The LNER Class Y10 was a class of two 0-4-0T geared steam locomotives built by Sentinel Waggon Works for the London and North Eastern Railway and introduced in 1930. The LNER numbered them 8403 and 8404 but they were later re-numbered 8186 and 8187. This was the second use of the classification Y10 by the LNER. The first was for an ex-North British Railway 0-4-0 steam tender locomotive, withdrawn 1925.
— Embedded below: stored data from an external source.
Lemma continuous_content_safe r device id offset free declared parts m :
  piece spools id offset (concat parts) → length (nonce r 0) = 12 → invariant m →
  safe invariant (answers id) (continuous_content cfg c r device id offset free declared parts) m.
Proof using Type*.
  intros Hpiece Hn Hm. unfold continuous_content.
  assert (∀ e m', invariant m' → answers id (Raise e) m') as Hraise by (intros; by apply answers_raise).
  apply safe_lift; [done|auto|]. intros chunk Hchunk. apply safe_look_bind; [done|by intros|]. intros s [= <-].
  assert (at_rows (committed m) m) as Hrows by done.
  apply safe_lift; [done|auto|]. intros [[row x] found] Hown. apply owned_continuous_ok in Hown as (_ & Hx & Hfound). cbn zeta.
  apply safe_lift; [done|auto|]. intros u Hu. case_bool_decide as Hst; [done|]. apply of_option_ok in Hu. subst found.
  destruct (_ <? _)%Z; [apply safe_return; auto|].
  assert (chunk = concat parts) as ->.
  { unfold read_bounded_chunk in Hchunk. by apply result_bind_ok in Hchunk as (_ & _ & ?%read_parts_ok). }
  pose proof (upload_waiting _ _ _ _ _ Hm Hx Hu) as Hw.
  apply safe_bind, safe_act; [done| |intros; auto]. intros u' d Hd. cbn zeta.
  apply result_bind_ok in Hd as ([v chunks] & Hstore & Hd). injection Hd as -> <-.
  destruct (stored_chunk_ok _ _ _ _ _ _ _ _ _ _ Hm Hw Hpiece Hn Hstore) as (content & content' & Hrec & Hrec' & [Hle Hle'] & Hname & Hexp & Hreplay).
  set (m1 := {| on_disk := with_directories (<[upload_storage u := chunks]> (upload_directories (on_disk m))) (on_disk m); committed := committed m |}).
  assert (invariant m1) as Hm1 by by eapply consistent_chunks.
  split; [done|]. apply safe_bind, (safe_commit_only _ _ _ (committed m)); [done|intros; auto|].
  intros s' m2 [= <-] Hc _.
  set (replay := (offset <? upload_offset u)%Z) in *.
  assert (consistent (on_disk m1) (advanced id u' (now r) replay (committed m))) as Hadv.
  { unfold advanced. destruct replay; [done|].
    set (s1 := with_recordings (alter (λ q, with_status (rec_status q) (now r) q) id (recordings (committed m))) (committed m)).
    assert (consistent (on_disk m1) s1) as Hs1 by (apply consistent_alter; [done|by left|right; auto]).
    apply (consistent_upload c quota spools (on_disk m1) s1 id u (λ _, u') chunks content'); [done|exact Hw|done|by left| |done|lia|].
    - rewrite Hname. apply lookup_insert_eq.
    - intros y Hy. cbn in Hy. assert (y = x) as -> by congruence. unfold at_work. rewrite Hst. set_solver. }
  assert (continuous (advanced id u' (now r) replay (committed m)) = continuous (committed m)) as Hsame
    by (unfold advanced; by destruct replay).
  assert (upload_rows (advanced id u' (now r) replay (committed m)) !! id = Some u') as Hrow'.
  { unfold advanced. destruct replay eqn:Hr; [|cbn; by rewrite lookup_alter_eq, Hu].
    rewrite Hreplay; [done|]. by apply Z.ltb_lt. }
  split.
  - apply consistent_update; [done|rewrite Hsame; by eexists|]. intros q y Hq Hy. cbn. split_and!; try done; auto.
  - intros Hm2. apply safe_answer; [done| | |done].
    + rewrite Hc. cbn. rewrite lookup_alter_eq, Hsame, Hx. by eexists.
    + intros v Hv. eapply owned_waiting; [exact Hv|]. rewrite Hc. exact Hrow'.
Qed.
Both the Sentinels passed into British Railways ownership in 1948 but 8187 was withdrawn almost immediately. Number 8186 was allocated the BR number 68186, but never actually carried it, and was withdrawn in 1952.

== Power unit ==
The superheated vertical water-tube boiler and the motor were similar to those used in Sentinel steam wagons. Each locomotive had two 2-cylinder engines, giving a total of 200 hp. The engines had poppet valves and reversing was by sliding camshaft. The advantage of the water-tube boiler was that steam could be raised much more quickly than with a conventional fire-tube boiler.

==Transmission==
Final drive to the wheels was by sprocket and chain. There was a two-speed gearbox but gears could only be changed while the locomotive was stationary. Tractive effort was:
- Low gear 11435 lbf
- High gear 7965 lbf

==Usage==

These locomotives were intended for service on the Wisbech and Upwell Tramway and had several tram engine features. These included cowcatchers and sideplates and a cab at each end, similar to the GER Class C53 locomotives which already worked on the line.

They were not a great success on the Wisbech and Upwell and both were moved to Yarmouth in May 1931 to work the quayside line.